Google has announced the availability of conversion-based bidding for display campaigns called “Pay for conversions”.
Why you should care
With the new bidding options, advertisers are charged when users convert from the ads rather than for ad clicks or impressions.
Similar to Google search campaigns, advertisers that want to pay by conversion set a Target CPA (cost per acquisition) in the Bidding section of campaign settings. In an example of how the pricing works, Google offered, “Let’s say your target CPA is $10, and you drove 30 conversions over the weekend. You’ll pay exactly $300, with an actual CPA of $10.”

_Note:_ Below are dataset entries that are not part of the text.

Lemma keeps_inv_bind {A B} (m : M World A) (f : A → M World B) :
  keeps_inv m → (∀ a, keeps_inv (f a)) → keeps_inv (m ≫= f).
Proof. intros Hm Hf w b w' Hi (a & w1 & E1 & E2)%M_bind_Ok. eapply Hf; [|exact E2]. by eapply Hm. Qed.

Lemma keeps_inv_quiet {A} (m : M World A) : (∀ T n, quiet T n m (λ _ _, True)) → keeps_inv m.
Proof. intros Hq w a w' Hi E. by apply (inv_quiet m (λ _ _ _, True) w a w'). Qed.

(** The client of a listening socket, after the string of its name. *)
Lemma keeps_inv_listener {B} bs fd ka (k : loc → M World B) : (∀ c, keeps_inv (k c)) →
  keeps_inv (id ← malloc (bs : list Z); c ← malloc (listener id fd ka); k c).
Proof.
  intros Hk w b w' (T & ow & R & g & Hi) E. pose proof (ti_guarded _ _ _ _ _ Hi) as Hg.
  set (w1 := alloc bs w).
  assert (Hq : quiet (T ∪ R) (fresh_loc w) (malloc bs) (λ l n', loose (T ∪ R) n' (Some l))) by (by apply quiet_malloc).
  destruct (Hq w _ w1 Hg (Pos.le_refl _) (malloc_run bs w)) as (Hg1 & [Hu1 Hr1] & Hl1).
  assert (Hi1 : topics_inv T ow R w1 g).
  { apply (inv_unmoved T T ow ow R None w); try done; [apply Hi|apply Hi|left; apply aside_None]. }
  erewrite M_bind_run in E by exact (malloc_run bs w). fold w1 in E.
  erewrite M_bind_run in E by apply malloc_run. eapply Hk; [|exact E].
  exists (T ∪ {[fresh_loc w1]}), ow, R, g. by apply topics_inv_alloc.
Qed.

Lemma keeps_inv_listen epfd bepfd fd bfd port : keeps_inv (listen_all epfd bepfd fd bfd port).
Proof.
  assert (Hd : ∀ f, (∀ w, w_heap (f w) = w_heap w ∧ topics (db (f w)) = topics (db w) ∧ peers (db (f w)) = peers (db w)) →
    keeps_inv (modify f)).
  { intros f Hf w u w' Hi [= _ <-]. destruct (Hf w) as (? & ? & ?). by apply (inv_same w). }
  unfold listen_all. apply keeps_inv_bind; [by apply Hd|intros _].
  apply keeps_inv_bind; [apply keeps_inv_quiet; intros; apply quiet_get|intros w].
  do 2 (apply keeps_inv_bind; [apply keeps_inv_quiet; intros; apply quiet_epoll_ctl|intros _]).
  apply keeps_inv_listener. intros server. apply keeps_inv_listener. intros bus.
  do 2 (apply keeps_inv_bind; [apply keeps_inv_quiet; intros; apply quiet_add_epoll|intros _]).
  by apply Hd.
Qed.

Lemma init_inv run_fd w w' : cells (w_heap w) = ∅ → init_server run_fd w = Ok ((), w') → inv w'.
Proof.
  intros Hc. unfold init_server. erewrite M_bind_run by done. unfold list_create.
  erewrite M_bind_run; [|by run_malloc]. set (w0 := mk_world _ _ _ _ _ _). intros [= <-].
  set (l := fresh_loc w0). set (lst := mk_list None None 0). set (w1 := alloc lst w0).
  assert (Hn : ∀ y, at_loc w0 y = None).
  { intros y. unfold at_loc. cbn. rewrite Hc. apply lookup_empty. }
  assert (Hat : ∀ y o, at_loc w1 y = Some o → y = l ∧ o = OList lst).
  { intros y o. unfold w1. rewrite at_alloc, Hn. case_decide; [by intros [= <-]|done]. }
  exists {[l]}, ∅, ∅, ∅. split; [split| | | |].
  - unfold topics_repr. apply create_repr.
  - intros i e He Hu. change (replicate INITIAL_SIZE (no_entry (K:=key) (V:=loc)) !! i = Some e) in He. by apply lookup_replicate in He as [-> _].
  - intros s t. by rewrite lookup_empty.
  - intros y z. by rewrite lookup_empty.
  - intros l' [= <-]. set_solver.
  - rewrite union_empty_r_L. apply (guarded_heap _ w1); [done|]. split.
    + apply alloc_wf. intros y o. by rewrite Hn.
    + intros y ->%elem_of_singleton. exists (OList lst). split; [exact (at_alloc_eq lst w0)|done].
    + intros y o [-> _]%Hat _. set_solver.
    + by intros y o [_ ->]%Hat.
  - set_solver.
  - intros t tp m Ht Hm. by apply Hat in Ht as [_ ?].
  - intros t1 t2 y (tp & m & Ht & _). by apply Hat in Ht as [_ ?].
Qed.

Pay for conversions uses the same bidding algorithm as click-based payment. Google says, “you’ll never pay above your target cost per action.” The goal is to generate as many conversions as possible at that target threshold.
Your account must have more than 100 conversions in the past 30 days to be eligible for pay for conversions. Additionally, the time between click and conversion must be shorter than 7 days for at least 90 percent of those conversions. To see your conversion lag time data in the Google Ads UI, segment data from the past 30 days or more by Conversions > Days to conversion.
More on Target CPA bidding
- Target CPA bidding is most appropriate for relatively high volume campaigns promoting products or services with similar margins. The upper limit on Target CPA is $200.
- If you get an error while trying to use pay for conversions, your account may be ineligible for “undisclosed reasons.” Google says eligibility is refreshed daily.
- Pay for conversions does not work for conversions imported from calls or Salesforce or for cross-device conversions. It also doesn’t work with shared budgets.
- There is also an option to use Smart Display campaigns with pay for conversions. Campaigns need to reach 50 conversions in a 30-day period to be eligible for Smart Display campaigns.